What you need to do –
Look below for the line containing "laplace_persistence_frame_decode (Some out')"; from there through the line containing "- right. by", both lines included, please set down each line exactly and nothing else.

──────── Extracted entries

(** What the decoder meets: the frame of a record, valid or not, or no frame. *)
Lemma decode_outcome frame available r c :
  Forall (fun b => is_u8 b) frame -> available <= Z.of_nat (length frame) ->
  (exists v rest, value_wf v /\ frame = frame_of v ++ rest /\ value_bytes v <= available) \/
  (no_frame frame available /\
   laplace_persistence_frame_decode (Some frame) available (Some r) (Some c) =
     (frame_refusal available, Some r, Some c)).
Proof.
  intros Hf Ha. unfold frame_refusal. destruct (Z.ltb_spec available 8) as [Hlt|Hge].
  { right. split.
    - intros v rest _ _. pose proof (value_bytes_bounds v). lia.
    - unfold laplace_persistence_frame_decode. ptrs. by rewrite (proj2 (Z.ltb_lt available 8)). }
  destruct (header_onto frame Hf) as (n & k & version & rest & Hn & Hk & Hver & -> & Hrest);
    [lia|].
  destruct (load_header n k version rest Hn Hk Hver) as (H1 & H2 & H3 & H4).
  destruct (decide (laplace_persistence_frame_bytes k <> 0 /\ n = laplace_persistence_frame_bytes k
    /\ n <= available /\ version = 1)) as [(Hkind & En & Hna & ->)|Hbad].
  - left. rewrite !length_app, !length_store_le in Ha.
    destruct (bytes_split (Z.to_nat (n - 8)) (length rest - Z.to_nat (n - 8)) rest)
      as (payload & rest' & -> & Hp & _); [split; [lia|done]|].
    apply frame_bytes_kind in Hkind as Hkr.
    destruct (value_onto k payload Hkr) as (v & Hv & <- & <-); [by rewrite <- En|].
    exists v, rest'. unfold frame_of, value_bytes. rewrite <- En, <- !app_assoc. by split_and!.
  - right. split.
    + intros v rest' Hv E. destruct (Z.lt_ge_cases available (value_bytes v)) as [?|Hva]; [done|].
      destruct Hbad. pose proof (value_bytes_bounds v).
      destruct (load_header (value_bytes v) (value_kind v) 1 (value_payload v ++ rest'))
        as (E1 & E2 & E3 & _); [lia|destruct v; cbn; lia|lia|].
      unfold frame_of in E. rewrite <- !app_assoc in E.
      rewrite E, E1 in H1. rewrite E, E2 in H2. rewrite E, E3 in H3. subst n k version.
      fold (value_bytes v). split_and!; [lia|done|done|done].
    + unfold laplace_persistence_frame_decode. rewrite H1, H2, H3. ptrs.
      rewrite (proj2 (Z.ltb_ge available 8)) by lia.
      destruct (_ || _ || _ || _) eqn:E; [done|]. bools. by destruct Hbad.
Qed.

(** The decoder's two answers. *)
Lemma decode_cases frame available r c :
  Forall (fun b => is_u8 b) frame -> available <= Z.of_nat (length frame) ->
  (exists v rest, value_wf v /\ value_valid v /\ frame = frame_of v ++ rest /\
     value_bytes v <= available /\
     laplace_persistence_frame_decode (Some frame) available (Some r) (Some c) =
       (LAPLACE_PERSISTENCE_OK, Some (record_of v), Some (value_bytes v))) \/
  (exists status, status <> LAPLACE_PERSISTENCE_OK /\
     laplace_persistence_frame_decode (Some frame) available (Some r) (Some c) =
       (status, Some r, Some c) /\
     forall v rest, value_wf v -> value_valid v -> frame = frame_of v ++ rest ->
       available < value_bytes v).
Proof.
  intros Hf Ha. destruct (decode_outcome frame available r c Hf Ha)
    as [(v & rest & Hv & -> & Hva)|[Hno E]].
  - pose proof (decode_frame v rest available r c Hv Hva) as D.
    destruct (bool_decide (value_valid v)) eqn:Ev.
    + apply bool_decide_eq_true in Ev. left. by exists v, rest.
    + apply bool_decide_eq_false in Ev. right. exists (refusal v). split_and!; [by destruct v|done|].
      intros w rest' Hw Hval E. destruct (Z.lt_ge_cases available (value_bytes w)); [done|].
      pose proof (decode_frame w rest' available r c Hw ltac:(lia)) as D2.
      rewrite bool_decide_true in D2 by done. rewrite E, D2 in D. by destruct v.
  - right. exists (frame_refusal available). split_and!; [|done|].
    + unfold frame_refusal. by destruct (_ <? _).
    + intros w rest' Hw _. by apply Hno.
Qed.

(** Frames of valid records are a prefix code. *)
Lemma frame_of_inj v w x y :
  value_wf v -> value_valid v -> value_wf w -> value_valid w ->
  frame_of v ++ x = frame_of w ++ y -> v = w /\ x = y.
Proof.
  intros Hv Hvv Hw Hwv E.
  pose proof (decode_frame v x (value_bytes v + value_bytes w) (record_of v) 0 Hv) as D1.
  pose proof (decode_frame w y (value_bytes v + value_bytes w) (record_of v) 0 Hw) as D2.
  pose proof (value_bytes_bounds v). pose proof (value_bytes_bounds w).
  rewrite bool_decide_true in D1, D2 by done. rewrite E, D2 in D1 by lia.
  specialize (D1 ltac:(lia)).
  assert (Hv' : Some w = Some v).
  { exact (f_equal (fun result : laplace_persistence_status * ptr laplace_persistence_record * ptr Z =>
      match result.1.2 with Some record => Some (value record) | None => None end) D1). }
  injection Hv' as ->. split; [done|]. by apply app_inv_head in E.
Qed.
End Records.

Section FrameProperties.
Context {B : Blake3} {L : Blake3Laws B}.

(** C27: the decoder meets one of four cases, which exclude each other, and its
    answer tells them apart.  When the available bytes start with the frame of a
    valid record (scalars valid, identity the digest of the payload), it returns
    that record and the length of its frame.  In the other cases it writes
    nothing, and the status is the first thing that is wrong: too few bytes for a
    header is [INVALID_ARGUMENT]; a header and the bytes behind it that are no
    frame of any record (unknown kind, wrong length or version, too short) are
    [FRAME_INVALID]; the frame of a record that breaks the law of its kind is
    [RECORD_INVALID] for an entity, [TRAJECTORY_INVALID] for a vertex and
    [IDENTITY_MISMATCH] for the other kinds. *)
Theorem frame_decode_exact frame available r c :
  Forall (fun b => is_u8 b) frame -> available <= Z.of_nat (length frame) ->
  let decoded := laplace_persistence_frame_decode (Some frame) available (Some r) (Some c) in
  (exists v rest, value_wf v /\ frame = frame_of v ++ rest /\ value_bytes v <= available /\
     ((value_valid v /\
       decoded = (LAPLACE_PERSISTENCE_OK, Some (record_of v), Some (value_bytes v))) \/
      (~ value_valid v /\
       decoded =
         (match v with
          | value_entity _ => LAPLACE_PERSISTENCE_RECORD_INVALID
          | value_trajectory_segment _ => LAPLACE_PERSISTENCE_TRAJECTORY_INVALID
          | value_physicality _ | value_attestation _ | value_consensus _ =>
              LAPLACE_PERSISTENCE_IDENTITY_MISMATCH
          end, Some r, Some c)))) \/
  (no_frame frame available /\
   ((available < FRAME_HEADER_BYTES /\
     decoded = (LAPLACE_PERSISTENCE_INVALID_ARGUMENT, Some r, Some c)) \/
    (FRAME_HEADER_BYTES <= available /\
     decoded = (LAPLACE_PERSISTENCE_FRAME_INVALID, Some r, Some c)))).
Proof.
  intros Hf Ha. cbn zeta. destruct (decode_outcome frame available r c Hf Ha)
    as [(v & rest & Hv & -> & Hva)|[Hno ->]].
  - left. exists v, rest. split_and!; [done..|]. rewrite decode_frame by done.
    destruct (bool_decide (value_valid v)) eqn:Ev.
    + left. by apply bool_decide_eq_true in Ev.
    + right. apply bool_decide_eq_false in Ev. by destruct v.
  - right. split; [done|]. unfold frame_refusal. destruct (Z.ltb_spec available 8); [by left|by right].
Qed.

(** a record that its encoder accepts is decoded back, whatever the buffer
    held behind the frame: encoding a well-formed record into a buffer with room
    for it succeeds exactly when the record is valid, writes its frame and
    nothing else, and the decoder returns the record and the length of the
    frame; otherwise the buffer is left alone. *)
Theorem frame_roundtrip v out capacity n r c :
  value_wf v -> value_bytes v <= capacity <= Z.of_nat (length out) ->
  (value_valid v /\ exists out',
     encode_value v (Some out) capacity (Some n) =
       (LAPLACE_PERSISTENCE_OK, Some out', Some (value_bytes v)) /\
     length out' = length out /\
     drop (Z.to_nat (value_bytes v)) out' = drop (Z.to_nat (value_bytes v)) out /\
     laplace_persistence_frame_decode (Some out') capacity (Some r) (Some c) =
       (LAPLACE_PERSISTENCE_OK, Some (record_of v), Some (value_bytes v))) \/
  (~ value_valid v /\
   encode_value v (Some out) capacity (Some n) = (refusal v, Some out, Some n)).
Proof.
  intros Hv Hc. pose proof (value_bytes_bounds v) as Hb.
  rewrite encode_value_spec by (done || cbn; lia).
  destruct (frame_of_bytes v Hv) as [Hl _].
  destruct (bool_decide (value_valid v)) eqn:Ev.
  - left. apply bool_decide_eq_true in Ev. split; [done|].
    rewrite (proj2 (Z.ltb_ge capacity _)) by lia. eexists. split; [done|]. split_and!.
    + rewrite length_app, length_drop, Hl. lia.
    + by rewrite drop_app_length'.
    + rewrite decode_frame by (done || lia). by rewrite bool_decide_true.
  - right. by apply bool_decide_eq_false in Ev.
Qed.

────────────────
──────── Extracted entries

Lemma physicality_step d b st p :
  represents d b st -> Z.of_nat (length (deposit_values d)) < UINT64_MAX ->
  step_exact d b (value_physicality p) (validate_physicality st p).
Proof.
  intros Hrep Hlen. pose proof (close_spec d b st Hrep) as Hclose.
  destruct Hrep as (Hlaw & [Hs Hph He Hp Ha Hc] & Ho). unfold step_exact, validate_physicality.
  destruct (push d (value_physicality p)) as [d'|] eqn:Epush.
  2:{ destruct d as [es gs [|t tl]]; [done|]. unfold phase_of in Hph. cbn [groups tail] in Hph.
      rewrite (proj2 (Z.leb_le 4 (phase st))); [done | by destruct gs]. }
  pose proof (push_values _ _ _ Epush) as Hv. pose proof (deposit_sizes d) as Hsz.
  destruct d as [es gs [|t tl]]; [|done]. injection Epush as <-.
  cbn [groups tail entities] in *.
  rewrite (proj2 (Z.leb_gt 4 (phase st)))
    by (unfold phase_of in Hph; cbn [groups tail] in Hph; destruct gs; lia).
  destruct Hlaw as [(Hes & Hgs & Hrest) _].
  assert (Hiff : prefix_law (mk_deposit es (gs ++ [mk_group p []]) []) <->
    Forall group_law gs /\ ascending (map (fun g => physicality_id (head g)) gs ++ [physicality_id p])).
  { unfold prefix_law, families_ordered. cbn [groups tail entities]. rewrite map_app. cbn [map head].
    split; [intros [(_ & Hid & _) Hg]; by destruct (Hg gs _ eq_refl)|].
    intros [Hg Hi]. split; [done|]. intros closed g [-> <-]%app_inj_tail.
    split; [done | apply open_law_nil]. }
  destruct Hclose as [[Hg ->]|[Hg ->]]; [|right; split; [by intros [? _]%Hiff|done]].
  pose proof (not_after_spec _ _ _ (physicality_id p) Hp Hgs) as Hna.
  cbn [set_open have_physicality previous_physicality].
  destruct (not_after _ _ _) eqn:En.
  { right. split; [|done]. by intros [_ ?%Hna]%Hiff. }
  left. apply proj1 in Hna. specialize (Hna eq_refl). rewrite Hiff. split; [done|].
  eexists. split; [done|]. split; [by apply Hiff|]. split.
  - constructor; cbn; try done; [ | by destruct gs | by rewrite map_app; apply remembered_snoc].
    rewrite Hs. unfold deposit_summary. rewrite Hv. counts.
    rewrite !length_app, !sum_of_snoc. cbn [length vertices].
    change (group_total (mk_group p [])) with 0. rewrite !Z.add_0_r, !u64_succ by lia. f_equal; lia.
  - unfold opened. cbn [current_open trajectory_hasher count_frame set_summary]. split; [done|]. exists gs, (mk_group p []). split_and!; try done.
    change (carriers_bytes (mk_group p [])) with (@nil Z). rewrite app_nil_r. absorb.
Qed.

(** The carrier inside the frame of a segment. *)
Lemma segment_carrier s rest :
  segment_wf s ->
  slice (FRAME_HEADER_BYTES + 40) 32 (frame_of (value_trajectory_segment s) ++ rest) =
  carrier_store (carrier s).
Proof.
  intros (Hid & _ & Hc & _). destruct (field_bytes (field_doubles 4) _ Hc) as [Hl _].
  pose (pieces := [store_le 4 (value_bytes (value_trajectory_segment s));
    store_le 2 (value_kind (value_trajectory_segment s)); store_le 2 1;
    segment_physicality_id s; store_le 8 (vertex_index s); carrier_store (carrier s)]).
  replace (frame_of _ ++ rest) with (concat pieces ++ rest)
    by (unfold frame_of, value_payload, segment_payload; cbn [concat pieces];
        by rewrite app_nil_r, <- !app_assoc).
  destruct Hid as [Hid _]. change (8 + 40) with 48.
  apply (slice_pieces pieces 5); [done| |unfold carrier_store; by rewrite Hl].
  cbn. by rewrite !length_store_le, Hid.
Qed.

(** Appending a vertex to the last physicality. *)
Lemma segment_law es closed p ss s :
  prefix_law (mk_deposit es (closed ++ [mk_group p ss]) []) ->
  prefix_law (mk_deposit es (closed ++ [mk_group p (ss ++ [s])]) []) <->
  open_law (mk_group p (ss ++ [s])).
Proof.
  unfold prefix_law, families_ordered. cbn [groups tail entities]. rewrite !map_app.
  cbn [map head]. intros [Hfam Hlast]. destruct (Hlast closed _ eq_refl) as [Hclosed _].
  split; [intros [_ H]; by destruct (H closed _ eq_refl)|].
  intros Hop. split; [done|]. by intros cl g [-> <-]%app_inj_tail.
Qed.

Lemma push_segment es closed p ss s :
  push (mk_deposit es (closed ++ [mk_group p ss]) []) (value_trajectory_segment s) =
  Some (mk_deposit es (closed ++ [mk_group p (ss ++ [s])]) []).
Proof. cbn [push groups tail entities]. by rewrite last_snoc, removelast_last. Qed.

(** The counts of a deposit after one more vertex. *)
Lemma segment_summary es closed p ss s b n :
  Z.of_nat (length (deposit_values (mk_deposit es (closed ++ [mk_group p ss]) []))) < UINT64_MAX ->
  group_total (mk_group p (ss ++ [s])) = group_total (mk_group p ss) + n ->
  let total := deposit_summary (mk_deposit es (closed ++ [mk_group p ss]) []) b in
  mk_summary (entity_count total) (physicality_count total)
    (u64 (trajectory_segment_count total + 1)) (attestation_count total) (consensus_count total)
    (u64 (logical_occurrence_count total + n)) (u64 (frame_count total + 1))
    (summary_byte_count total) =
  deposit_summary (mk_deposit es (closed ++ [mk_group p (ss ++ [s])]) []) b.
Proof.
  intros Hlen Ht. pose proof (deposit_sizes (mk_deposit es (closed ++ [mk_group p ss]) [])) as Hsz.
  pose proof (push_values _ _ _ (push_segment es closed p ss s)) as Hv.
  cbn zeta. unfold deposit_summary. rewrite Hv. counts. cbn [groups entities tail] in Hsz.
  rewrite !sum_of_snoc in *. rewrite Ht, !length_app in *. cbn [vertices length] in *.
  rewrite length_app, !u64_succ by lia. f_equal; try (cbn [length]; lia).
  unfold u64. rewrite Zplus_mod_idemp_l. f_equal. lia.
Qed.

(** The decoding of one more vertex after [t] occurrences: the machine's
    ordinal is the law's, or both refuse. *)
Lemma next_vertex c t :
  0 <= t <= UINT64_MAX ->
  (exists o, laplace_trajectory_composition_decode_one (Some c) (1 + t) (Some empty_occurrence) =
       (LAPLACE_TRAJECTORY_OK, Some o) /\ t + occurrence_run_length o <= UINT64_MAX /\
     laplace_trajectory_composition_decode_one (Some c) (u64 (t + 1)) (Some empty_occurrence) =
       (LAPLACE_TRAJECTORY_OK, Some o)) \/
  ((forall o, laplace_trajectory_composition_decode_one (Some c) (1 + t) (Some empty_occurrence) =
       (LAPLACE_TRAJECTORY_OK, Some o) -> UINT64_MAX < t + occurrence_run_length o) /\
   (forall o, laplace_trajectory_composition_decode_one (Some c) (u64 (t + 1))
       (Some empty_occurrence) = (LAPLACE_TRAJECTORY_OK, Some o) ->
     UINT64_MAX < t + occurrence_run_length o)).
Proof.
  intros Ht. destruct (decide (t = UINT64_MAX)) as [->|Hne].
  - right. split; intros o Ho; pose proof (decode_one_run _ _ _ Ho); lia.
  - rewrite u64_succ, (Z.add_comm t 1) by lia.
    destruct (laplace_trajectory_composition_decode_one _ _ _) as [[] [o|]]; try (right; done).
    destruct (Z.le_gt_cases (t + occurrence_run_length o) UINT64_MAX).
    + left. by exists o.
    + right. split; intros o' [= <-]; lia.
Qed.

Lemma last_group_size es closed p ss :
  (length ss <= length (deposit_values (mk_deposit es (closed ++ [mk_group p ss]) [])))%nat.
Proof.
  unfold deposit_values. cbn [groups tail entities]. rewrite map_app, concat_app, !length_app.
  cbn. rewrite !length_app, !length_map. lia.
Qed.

────────────────

Result for this task –
     laplace_persistence_frame_decode (Some out') capacity (Some r) (Some c) =
       (LAPLACE_PERSISTENCE_OK, Some (record_of v), Some (value_bytes v))) \/
  (~ value_valid v /\
   encode_value v (Some out) capacity (Some n) = (refusal v, Some out, Some n)).
Proof.
  intros Hv Hc. pose proof (value_bytes_bounds v) as Hb.
  rewrite encode_value_spec by (done || cbn; lia).
  destruct (frame_of_bytes v Hv) as [Hl _].
  destruct (bool_decide (value_valid v)) eqn:Ev.
  - left. apply bool_decide_eq_true in Ev. split; [done|].
    rewrite (proj2 (Z.ltb_ge capacity _)) by lia. eexists. split; [done|]. split_and!.
    + rewrite length_app, length_drop, Hl. lia.
    + by rewrite drop_app_length'.
    + rewrite decode_frame by (done || lia). by rewrite bool_decide_true.
  - right. by apply bool_decide_eq_false in Ev.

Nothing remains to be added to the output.